Классическое учение в устах романтика, который сам страдал от него, но, страдая, овладевал им.
Так я открыл Ранке, не закрывая Рильке. Но потом я ушел совсем, спустившись с барочных вершин в первобытную низменность, из полупричастного к музам книгоиздательского дела — в гамбургскую промышленность. Фабрика была из красного кирпича, производила фотобумагу и состояла из современного конторского здания и старых производственных построек. Я сидел на самом верхнем этаже и набрасывал рекламные тексты, соединял их с рисунками и отдавал в печать. При этом я следил, чтобы реклама состояла из как можно меньшего количества элементов. Это было трудно, поскольку дирекция требовала, чтобы в ней содержалось очень многое: кроме рисунка или фотографии, по возможности еще и изображение упаковки, фирменный знак, рамки и крупные заголовки. Я был рад, когда удавалось пробить эскиз, содержавший лишь картинку и текст и казавшийся очень спокойным в выверенной игре чистых и заштрихованных поверхностей. Правда, одним впечатлением спокойствия тут не обойтись, рисунок и подпись должны действительно что-то говорить. Судя по всему, руководители считали, что соответствующее качеству товара содержание рекламного объявления важнее формы. В этом они были правы. Они только никогда не могли сформулировать эту мысль. Ведь и национал-социализм, несмотря на блестящую пропаганду, не смог удовлетворить своих потребителей на длительный срок.

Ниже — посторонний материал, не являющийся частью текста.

Lemma count_new f m id t : m !! id = None -> count f (<[id := t]> m) = count f m + Nat.b2n (f t).
Proof.
  intros Hn. unfold count. destruct (f t) eqn:E.
  - rewrite map_filter_insert_True by done. rewrite map_size_insert_None; [cbn; lia|]. by apply map_lookup_filter_None; left.
  - rewrite map_filter_insert_False by (cbn; congruence). rewrite delete_id by done. cbn. lia.
Qed.
Lemma count_delete f m id t : m !! id = Some t -> count f m = count f (delete id m) + Nat.b2n (f t).
Proof.
  intros Hs. rewrite <- (insert_delete_id m id t Hs) at 1. apply count_new, lookup_delete_eq.
Qed.
Lemma count_update f m id t t' : m !! id = Some t -> count f (<[id := t']> m) + Nat.b2n (f t) = count f m + Nat.b2n (f t').
Proof.
  intros Hs. rewrite (count_delete f m id t Hs), <- insert_delete_eq, count_new by apply lookup_delete_eq. lia.
Qed.
Lemma count_or f g h m : (forall t, f t = true -> g t = true \/ h t = true) -> count f m <= count g m + count h m.
Proof.
  intros H. induction m as [|id t m Hn IH] using map_ind; [by unfold count; rewrite map_filter_empty, map_size_empty; lia|].
  rewrite !count_new by done. specialize (H t). destruct (f t), (g t), (h t); cbn; try lia; by destruct H.
Qed.
Lemma count_0 f m : (forall id t, m !! id = Some t -> f t = false) -> count f m = 0.
Proof.
  intros H. unfold count. apply map_size_empty_iff, map_empty_filter. intros id t Ht. cbn. by rewrite (H id t Ht).
Qed.
Lemma count_one f m : (forall i j t u, m !! i = Some t -> m !! j = Some u -> f t = true -> f u = true -> i = j) -> count f m <= 1.
Proof.
  induction m as [|id t m Hn IH] using map_ind; intros H; [unfold count; rewrite map_filter_empty, map_size_empty; lia|].
  rewrite count_new by done. destruct (f t) eqn:Ef; cbn.
  - rewrite (count_0 f m); [lia|]. intros i u Hu. apply not_true_iff_false. intros Hfu. assert (i = id) as ->; [|congruence].
    apply (H i id u t); [by rewrite lookup_insert_ne by congruence|apply lookup_insert_eq|done|done].
  - rewrite Nat.add_0_r. apply IH. intros i j u v Hi Hj. apply H; by rewrite lookup_insert_ne by congruence.
Qed.
End Count.

(** * The locks *)

Section Safe.
Context {S : Type} {session : UdpSnifferSession S} {laws : UdpSnifferLaws S}.
Context (direct : session_spec -> bool).
Context (map_iter : gmap session_key (pending_sniff S) -> list (session_key * pending_sniff S)).
Context (mode : QuicSniffMode.QuicSniffMode) (timeout : Z) (sniffers : list UdpSnifferEngine).
Abbreviation section := (section direct map_iter mode timeout sniffers).
Abbreviation task_step := (task_step direct map_iter mode timeout sniffers).
Abbreviation reachable := (tasks_reachable direct map_iter mode timeout sniffers).
Implicit Types (w : Tasks S) (t : Thread S) (p : pending_sniff S).

(** A task handles packets of [spec] with the lock [l]; it [holds] the lock. *)
Definition handles w (id : nat) (spec : session_spec) (l : nat) : Prop :=
  exists t payload, threads w !! id = Some t /\ role t = Handler spec payload l.
Definition holds w (id : nat) (spec : session_spec) (l : nat) : Prop :=
  exists t payload, threads w !! id = Some t /\ role t = Handler spec payload l /\ pc t <> Queued.
Definition is_handler t : bool := match role t with Handler _ _ _ => true | Reaper => false end.

Record locks_inv w : Prop := {
  li_lock id spec l : handles w id spec l -> key_locks w !! UdpSessionSpec.key spec = Some l;
  li_inj k1 k2 l : key_locks w !! k1 = Some l -> key_locks w !! k2 = Some l -> k1 = k2;
  li_next k l : key_locks w !! k = Some l -> l < next_lock w;
  li_held l : l ∈ held w <-> exists id spec, holds w id spec l;
  li_excl id1 id2 spec1 spec2 l : holds w id1 spec1 l -> holds w id2 spec2 l -> id1 = id2;
  li_reaper id1 id2 t1 t2 : threads w !! id1 = Some t1 -> threads w !! id2 = Some t2 -> role t1 = Reaper -> role t2 = Reaper -> id1 = id2;
  li_current : reaping w -> current w <> None;
  li_permits : permits w + count is_handler (threads w) = UDP_PACKET_TASK_LIMIT;
}.

(** What a section leaves alone. *)
Definition same_tasks w w' : Prop :=
  key_locks w' = key_locks w /\ held w' = held w /\ next_lock w' = next_lock w /\ permits w' = permits w /\
  threads w' = threads w /\ current w' = current w /\ entered w' = entered w.

Lemma remove_pending_same w k e : same_tasks w (remove_pending w k e).
Proof. unfold remove_pending. by destruct (pending w !! k). Qed.
Lemma register_same id l rest x c w w' : register id l rest x w = Some (c, w') -> same_tasks w w'.
Proof.
  destruct l as [|[spec d] l]; [done|]. cbn. destruct (finish_creation _ _ _ _) as [r st]. by intros [= <- <-].
Qed.

Lemma section_same now id r c w c' w' : section now id r c w = Some (c', w') -> same_tasks w w' /\ c <> Queued /\ c' <> Queued.
Proof.
  intros H. split; [|split; [by intros ->|]].
  - destruct c as [| | |s|s| |p|[|k rest]|[|[spec d] l] rest|l rest| |k| |], r as [spec' payload lock|]; cbn in H; try done;
      repeat first [progress simplify_eq|case_match]; try done; eauto using remove_pending_same, register_same; by repeat split.
  - intros ->. destruct c as [| | |s|s| |p|[|k rest]|[|[spec d] l] rest|[|[spec d] l] rest| |k| |], r as [spec' payload lock|];
      cbn in H; repeat first [progress simplify_eq|case_match]; done.
Qed.

Lemma holds_handles w id spec l : holds w id spec l -> handles w id spec l.
Proof. intros (t & d & H1 & H2 & _). by exists t, d. Qed.

(** Only who handles what and who has entered matters. *)
Definition view w (id : nat) : option (Role * bool) :=
  (fun t => (role t, match pc t with Queued => true | _ => false end)) <$> threads w !! id.
Lemma handles_view w id spec l : handles w id spec l <-> exists payload b, view w id = Some (Handler spec payload l, b).
Proof.
  unfold handles, view. split.
  - intros (t & d & -> & Hr). cbn. rewrite Hr. eauto.
  - destruct (threads w !! id) as [t|] eqn:E; [|by intros (? & ? & ?)]. cbn. intros (d & b & [= Hr _]). by exists t, d.
Qed.
Lemma holds_view w id spec l : holds w id spec l <-> exists payload, view w id = Some (Handler spec payload l, false).
Proof.
  unfold holds, view. split.
  - intros (t & d & -> & Hr & Hq). exists d. cbn. rewrite Hr. by destruct (pc t).
  - destruct (threads w !! id) as [t|] eqn:E; [|by intros (? & ?)]. cbn. intros (d & [= Hr Hq]). exists t, d. split_and!; try done. by destruct (pc t).
Qed.
Lemma reaper_view w id : (exists t, threads w !! id = Some t /\ role t = Reaper) <-> exists b, view w id = Some (Reaper, b).
Proof.
  unfold view. split.
  - intros (t & -> & Hr). cbn. rewrite Hr. eauto.
  - destruct (threads w !! id) as [t|] eqn:E; [|by intros (? & ?)]. cbn. intros (b & [= Hr _]). by exists t.
Qed.

Lemma locks_inv_view w w' :
  (forall id, view w' id = view w id) -> count is_handler (threads w') = count is_handler (threads w) ->
  key_locks w' = key_locks w -> held w' = held w -> next_lock w' = next_lock w -> permits w' = permits w -> current w' = current w ->
  locks_inv w -> locks_inv w'.
Proof.
  intros Hv Hc Ek Eh En Ep Ec [H1 H2 H3 H4 H5 H6 H7 H8].
  assert (forall id spec l, handles w' id spec l <-> handles w id spec l) as Hhs by (intros; by rewrite !handles_view, Hv).
  assert (forall id spec l, holds w' id spec l <-> holds w id spec l) as Hh by (intros; by rewrite !holds_view, Hv).
  assert (forall id, (exists t, threads w' !! id = Some t /\ role t = Reaper) <-> (exists t, threads w !! id = Some t /\ role t = Reaper)) as Hr
    by (intros; by rewrite !reaper_view, Hv).
  split; rewrite ?Ek, ?Eh, ?En, ?Ep, ?Ec; try done.
  - intros id spec l ?%Hhs. eauto.
  - intros l. rewrite H4. by setoid_rewrite Hh.
  - intros id1 id2 s1 s2 l ?%Hh ?%Hh. eauto.
  - intros id1 id2 t1 t2 E1 E2 R1 R2. destruct (proj1 (Hr id1)) as (? & ? & ?); [by eexists|]. destruct (proj1 (Hr id2)) as (? & ? & ?); [by eexists|]. eauto.
  - intros (id & t & Ht & Hrole). apply H7. destruct (proj1 (Hr id)) as (t' & ? & ?); [by eexists|]. by exists id, t'.
  - by rewrite Hc.
Qed.

Lemma locks_inv_set_pc w w' id t c :
  same_tasks w w' -> threads w !! id = Some t -> pc t <> Queued -> c <> Queued -> locks_inv w -> locks_inv (set_pc id t c w').
Proof.
  intros (Ek & Eh & En & Ep & Et & Ec & _) Ht Hq Hc. apply locks_inv_view; cbn; try done.
  - intros id'. unfold view. cbn. rewrite Et. destruct (decide (id' = id)) as [->|Hne]; [|by rewrite lookup_insert_ne].
    rewrite lookup_insert_eq, Ht. cbn. by destruct c, (pc t).
  - rewrite Et. pose proof (count_update is_handler (threads w) id t {| role := role t; pc := c |} Ht) as H. unfold is_handler in H at 2 4. cbn in H. lia.
Qed.

Lemma locks_inv_retain w : locks_inv w -> locks_inv (reap_idle_udp_key_locks w).
Proof.
  intros [H1 H2 H3 H4 H5 H6 H7 H8]. split; try done; cbn.
  - intros id spec l Hh. apply map_lookup_filter_Some. split; [by eapply H1|]. cbn.
    destruct Hh as (t & payload & Ht & Hr). apply existsb_exists. exists (id, t).
    split; [by apply list_elem_of_In, elem_of_map_to_list|]. cbn. unfold uses. rewrite Hr. apply Nat.eqb_refl.
  - intros k1 k2 l [E1 _]%map_lookup_filter_Some [E2 _]%map_lookup_filter_Some. eauto.
  - intros k l [E1 _]%map_lookup_filter_Some. eauto.
Qed.

Lemma locks_inv_current w c : (reaping w -> c <> None) -> locks_inv w -> locks_inv (with_locks w (key_locks w) (held w) (next_lock w) (permits w) c).
Proof. intros Hc [H1 H2 H3 H4 H5 H6 H7 H8]. by split. Qed.

Lemma view_new w id t id' : threads w !! id = None ->
  view (with_threads w (<[id := t]> (threads w))) id' = if decide (id' = id) then Some (role t, match pc t with Queued => true | _ => false end) else view w id'.
Proof. intros Hn. unfold view. cbn. destruct (decide (id' = id)) as [->|]; [by rewrite lookup_insert_eq|by rewrite lookup_insert_ne]. Qed.

Lemma locks_inv_receive now id o w :
  current w = None -> threads w !! id = None -> locks_inv w -> locks_inv (receive map_iter mode now id o w).
Proof.
  intros Hc Hn Hi. unfold receive. assert (~ reaping w) as Hr by (intros H; by apply (li_current w Hi) in H).
  assert (locks_inv (with_locks w (key_locks w) (held w) (next_lock w) (permits w) (Some o))) as Hi' by (by apply locks_inv_current).
  destruct (_ <? _)%Z; [done|]. destruct (produces_pending mode); [|by apply locks_inv_retain; destruct Hi'].
  destruct Hi' as [H1 H2 H3 H4 H5 H6 H7 H8].
  set (w' := with_threads _ _). assert (forall i, view w' i = if decide (i = id) then Some (Reaper, false) else view w i) as Hv.
  { intros i. unfold w'. exact (view_new w id {| role := Reaper; pc := Reaping (expired_keys map_iter now _) |} i Hn). }
  assert (forall i spec l, handles w' i spec l -> handles w i spec l) as Hhs.
  { intros i spec l. rewrite !handles_view, Hv. destruct (decide (i = id)); [by intros (? & ? & ?)|done]. }
  assert (forall i spec l, holds w' i spec l <-> holds w i spec l) as Hh.
  { intros i spec l. rewrite !holds_view, Hv. destruct (decide (i = id)) as [->|]; [|done]. unfold view. rewrite Hn. split; by intros (? & ?). }
  split; try done.
  - intros i spec l Hx%Hhs. exact (H1 i spec l Hx).
  - intros l. setoid_rewrite Hh. apply H4.
  - intros id1 id2 s1 s2 l ?%Hh ?%Hh. by eapply H5.
  - assert (forall i t, threads w' !! i = Some t -> role t = Reaper -> i = id) as Hone; [|by intros; transitivity id; [eapply Hone|symmetry; eapply Hone]].
    intros i t Ht Hrole. destruct (decide (i = id)) as [|Hne]; [done|]. cbn in Ht. rewrite lookup_insert_ne in Ht by done. destruct Hr. by exists i, t.
  - unfold w'. cbn. rewrite count_new by done. cbn. rewrite <- H8. cbn. lia.
Qed.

Возле комнаты, где я работал, находились помещения научных лабораторий фирмы. С Альбертом, техническим директором, у нас сложились хорошие отношения; он понимал мой интеллектуальный интерес к тем сторонам дела, которыми занимался сам, хотя иногда и посмеивался надо мной. Лаборатория была маленькая; там работало всего три или четыре лаборанта, но это был духовный кристаллизационный центр предприятия, и в нем — а я проводи;і там каждую свободную минуту — я познакомился с сутью научной работы. Суть заключалась в том, чтобы снова и снова ставить под сомнение каждый добытый результат. Испытания не прерывались никогда. Стоило Альберту разработать новую формулу эмульсии, начинались бесчисленные сенситометрические опыты, прежде чем рецепт принимался или отвергался. Я наблюдал за проявлением полосок фотоматериалов, и когда светочувствительность в ее тончайших нюансах казалась мне идеальной, долговязый блондин Брандт, главный лаборант, каждый раз доказывал мне, что об этом не может быть и речи.